Examine the data below and state how many lines contain "UserBpf", offering no other words.

-.-.-

(* ===== verification/XdpTools.v ===== *)
(** * The tools [xdp_loader] and [xdp_stats] ([basic-solutions/])

    The main programs and the functions they add to the shared helpers.  The
    loader records its calls to the libraries as [UserBpf] does.  The statistics
    tool runs until a map cannot be opened or does not fit; what it finds in its
    [n]-th round (a round is one call of [open_bpf_map_file]) is the [n]-th
    [round] of a sequence, and its loops take fuel. *)

From S2P Require Import Prelude CString UserParams XdpStats UserBpf.

Definition pin_basedir : list Z := cstr "/sys/fs/bpf".
Definition map_name : list Z := cstr "xdp_stats_map".

(** [%s] of the device name: a null pointer or a missing NUL is a fault. *)
Definition ifname_str (cfg : config) : option (list Z) :=
  if ifname cfg then read_cstr (ifname_buf cfg) else None.

Definition set_pin_dir (cfg : config) (dir : list Z) : config :=
  set_names cfg dir (filename cfg) (progname cfg) (src_mac cfg) (dest_mac cfg).

(** ** [xdp_loader.c] *)

Section loader.
Variable access : list libcall → list Z → Z.
Variable unpin_maps : list libcall → list Z → Z.
Variable pin_maps : list libcall → list Z → Z.

(** The path tested is cut at 4095 bytes, [pin_dir] is read as a string. *)
Definition pin_maps_in_bpf_object (trace : list libcall) (cfg : config) : option (Z * list libcall) :=
  dir ← read_cstr (pin_dir cfg);
  dev ← ifname_str cfg;
  let map_filename := take (Z.to_nat (PATH_MAX - 1)) (dir ++ cstr "/" ++ dev ++ cstr "/" ++ map_name) in
  let found := access trace map_filename in
  let trace := trace ++ [Access map_filename] in
  let '(err, trace) :=
    if negb (found =? -1) then (unpin_maps trace dir, trace ++ [ObjUnpinMaps dir]) else (0, trace) in
  if negb (err =? 0) then Some (EXIT_FAIL_BPF, trace) else
  let err := pin_maps trace dir in
  let trace := trace ++ [ObjPinMaps dir] in
  Some (if negb (err =? 0) then EXIT_FAIL_BPF else 0, trace).

Variable xdp_program__create : list libcall → list Z → list Z → Z + Z.
Variable xdp_program__attach : list libcall → Z → Z → Z → Z.
Variable xdp_program__fd : list libcall → Z → Z.

(** [main] after the parameters: the exit code and the calls; the usage text it
    prints without [--dev] is that of [UserParams.usage].  The branch of
    [do_unload] is empty in the source. *)
Definition loader_run (wrappers : list option_wrapper) (buf0 argv0 doc : list Z) (argc : Z) (p : params)
    : option (Z * list libcall) :=
  let cfg := p_cfg p in
  if ifindex cfg =? -1 then
    _ ← usage wrappers buf0 argv0 doc (argc =? 1); Some (EXIT_FAIL_OPTION, [])
  else
  dev ← ifname_str cfg;
  dir ← snprintf (pin_dir cfg) 0 512 (pin_basedir ++ cstr "/" ++ dev);
  let cfg := set_pin_dir cfg dir in
  '(r, trace) ← load_bpf_and_xdp_attach xdp_program__create xdp_program__attach xdp_program__fd [] cfg;
  match r with
  | ExitCode code => Some (code, trace)
  | Attached program =>
      if negb (UserParams.reuse_maps cfg) then
        '(err, trace) ← pin_maps_in_bpf_object trace cfg;
        if negb (err =? 0) then Some (err, trace) else Some (EXIT_OK, trace)
      else Some (EXIT_OK, trace)
  end.

(** The configuration [main] starts with: all bytes that are not named are 0. *)
Definition loader_config : config :=
  mkConfig XDP_MODE_NATIVE 0 (-1) false (replicate 16 0) 0 false (replicate 16 0) false 0 false
    (replicate 512 0) (strncpy (cstr "xdp_prog_kern.o") 512) (replicate 32 0) (replicate 18 0) (replicate 18 0)
    0 0 false false.

Definition loader_doc : list Z :=
  cstr "XDP loader" ++ [10] ++ cstr " - Allows selecting BPF program --progname name to XDP-attach to --dev" ++ [10].

Variable if_nametoindex : list Z → Z.

Definition loader_main (buf0 : list Z) (alloc : bool) (argv0 : list Z) (argc : Z)
    (events : list (Z * option (list Z))) : option (Z * list libcall) :=
  r ← parse_cmdline_args if_nametoindex loader_options buf0 alloc argv0 loader_doc events
        (mkParams loader_config true);
  match r with
  | Exited code _ => Some (code, [])
  | Parsed p => loader_run loader_options buf0 argv0 loader_doc argc p
  end.
End loader.

(** ** [xdp_stats.c] *)

(** What one round finds: pinned files, map information, the values of the
    maps behind a descriptor, the clock and the indeterminate locals. *)
Record round : Type := mkRound {
  r_get : list Z → Z; r_info : Z → option map_info;
  r_lookup : Z → Z → option datarec; r_lookup_percpu : Z → Z → option (list datarec);
  r_now : Z → Z; r_value : datarec;
}.

Section stats.
Variable nr_cpus : Z.
Variable rounds : nat → round.

Definition collect_at (n : nat) (map_fd map_type : Z) (stats : list record) : option (list record) :=
  stats_collect (r_lookup (rounds n) map_fd) (r_lookup_percpu (rounds n) map_fd) nr_cpus map_type
    (r_now (rounds n)) (r_value (rounds n)) stats.

Definition open_at (n : nat) (pin_dir : list Z) (info : map_info) : Z * map_info :=
  let '(fd, info, _) := open_bpf_map_file (λ _, r_get (rounds n)) (λ _, r_info (rounds n)) [] pin_dir
                          (cstr "xdp_stats_map") info in (fd, info).

(** How a loop ended: still running when the fuel was used up, or the value it
    returned and the number of the next round. *)
Inductive run_result : Type :=
| Running
| Returned (code : Z) (next : nat).

(** The loop of [stats_poll]; the printed tables are collected in [out]. *)
Fixpoint poll_loop (fuel : nat) (pin_dir : list Z) (id map_type : Z) (n : nat) (info : map_info)
    (rec : list record) (out : list (list stats_row)) : option (run_result * list (list stats_row)) :=
  match fuel with
  | O => Some (Running, out)
  | S fuel =>
      let prev := rec in
      let '(map_fd, info) := open_at n pin_dir info in
      if map_fd <? 0 then Some (Returned EXIT_FAIL_BPF (S n), out) else
      if negb (id =? info_id info) then Some (Returned 0 (S n), out) else
      rec ← collect_at n map_fd map_type rec;
      rows ← stats_print rec prev;
      poll_loop fuel pin_dir id map_type (S n) info rec (out ++ [rows])
  end.

Definition info0 : map_info := mkInfo 0 0 0 0 0.
Definition record0 : list record := replicate 5 (mkRecord 0 (mkRec 0 0)).

(** The first collection uses the descriptor of the caller, in round [n - 1]. *)
Definition stats_poll (fuel : nat) (pin_dir : list Z) (map_fd id map_type : Z) (n : nat)
    : option (run_result * list (list stats_row)) :=
  rec ← collect_at (Nat.pred n) map_fd map_type record0;
  poll_loop fuel pin_dir id map_type n info0 rec [].

Definition map_expect : map_info := mkInfo 0 0 4 16 5.

(** The loop of [main]; [fuel] bounds its turns and those of [stats_poll]. *)
Fixpoint main_loop (fuel : nat) (pin_dir : list Z) (n : nat) (info : map_info) : option run_result :=
  match fuel with
  | O => Some Running
  | S fuel' =>
      let '(stats_map_fd, info) := open_at n pin_dir info in
      if stats_map_fd <? 0 then Some (Returned EXIT_FAIL_BPF (S n)) else
      let err := check_map_fd_info info map_expect in
      if negb (err =? 0) then Some (Returned err (S n)) else
      '(r, _) ← stats_poll fuel' pin_dir stats_map_fd (info_id info) (info_type info) (S n);
      match r with
      | Running => Some Running
      | Returned err next =>
          if err <? 0 then Some (Returned err next) else main_loop fuel' pin_dir next info
      end
  end.

(** [main] after the parameters. *)
Definition stats_run (fuel : nat) (wrappers : list option_wrapper) (buf0 argv0 doc : list Z) (argc : Z) (p : params)
    : option run_result :=
  let cfg := p_cfg p in
  if ifindex cfg =? -1 then
    _ ← usage wrappers buf0 argv0 doc (argc =? 1); Some (Returned EXIT_FAIL_OPTION 0)
  else
  dev ← ifname_str cfg;
  let pin_dir := take (Z.to_nat (PATH_MAX - 1)) (pin_basedir ++ cstr "/" ++ dev) in
  main_loop fuel pin_dir 0 info0.
End stats.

-.-.-

Exercise response — 2